We invite everyone to slowly work towards following The 4:1 Rule in their personal lives (e.g., start with 1:1 and build up from there). To break addictions, however, you may wish to work from the other direction (but please consult with your doctor before doing so!): Start by cutting out all the “whatever” foods for 2-3 weeks (we call this “The 4:0 Rule”), then slowly adding some “whatever” foods as necessary to make it more livable long-term. This option can launch you quickly down the road to an amazing level of health – but be very careful if you are on medicines for diabetes or high blood pressure, as your levels (and weight) can fall significantly as you flood your body with health-giving, and eliminate health-robbing, foods. Imagine what would happen if restaurants prepared foods in the 4:1 (or 4:0) way!
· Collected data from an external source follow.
(** * Hash collision simulation: bucket assignment and collision counting

    A shallow embedding of [hash_functions.py] and [collision_analysis.py].
    Python integers are [Z], Python strings are lists of code points,
    exceptions are an explicit error result, and the interpreter's
    [hash] builtin and random source are parameters of the development. *)

From Stdlib Require Import ZArith QArith Lia List String Ascii DecimalString.
From Stdlib Require Import Sorted Permutation.
From stdpp Require Import base option list gmap strings.

Local Open Scope Z_scope.

(** ** Exceptions and fallible computations *)

(** The exceptions the two modules can raise.  The first three are raised
    by the interpreter itself (by [%] and [/] on a zero divisor, by a list
    subscript out of range, by a call with an unexpected keyword);
    [ValueError] is raised by the [raise] statement of [get_inputs] and by
    [random.randint] on an empty range. *)
Inductive exn : Type :=
  | ZeroDivisionError
  | IndexError
  | TypeError
  | ValueError (msg : string).

Inductive result (A : Type) : Type :=
  | Ok (a : A)
  | Raise (e : exn).
Arguments Ok {A} a.
Arguments Raise {A} e.

Definition bind {A B : Type} (m : result A) (k : A -> result B) : result B :=
  match m with
  | Ok a => k a
  | Raise e => Raise e
  end.

Notation "'let*' x ':=' m 'in' k" := (bind m (fun x => k))
  (at level 10, x pattern, m at level 100, k at level 200).

(** An exception raised by an arithmetic operator of the interpreter, as
    opposed to one reported by a [raise] statement. *)
Definition arithmetic_fault (e : exn) : bool :=
  match e with ZeroDivisionError => true | _ => false end.

(** ** Python values and primitives *)

(** A string is the list of its code points, so that [ord] is total. *)
Definition pystr : Type := list N.

Inductive value : Type :=
  | PyInt (z : Z)
  | PyStr (s : pystr).

Definition ord (ch : N) : Z := Z.of_N ch.

Definition pystr_of_string (s : string) : pystr :=
  map N_of_ascii (list_ascii_of_string s).

(** [str(value)]: the decimal text of an integer, a string unchanged. *)
Definition str (v : value) : pystr :=
  match v with
  | PyInt z => pystr_of_string (NilZero.string_of_int (Z.to_int z))
  | PyStr s => s
  end.

(** [a % b]: floored remainder, with the sign of the divisor. *)
Definition py_mod (a b : Z) : result Z :=
  if b =? 0 then Raise ZeroDivisionError else Ok (a mod b).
When experts and others understand the definition and power of The 4:1 Rule, we are hoping that all will support our efforts. Some feel that even The 4:1 Rule is not enough, and recommend avoiding certain plants (we respectfully disagree – as long as it is a healthily-prepared whole plant, then you may eat it to your health!), avoiding animal products altogether (i.e., going vegan), or avoiding both animal products and processed foods (i.e., going “whole” – or following a whole-foods, plant-based diet). That is each person’s prerogative, and the good news is that The 4:1 Rule has great flexibility and can accommodate each of those options.

Indeed, we invite individuals and industry alike to unite behind a single banner – Project 20Teen. Together we will make the 20Teens the “Decade of Redirection,” so that the rise in the obesity epidemic will be hindsight by 2020.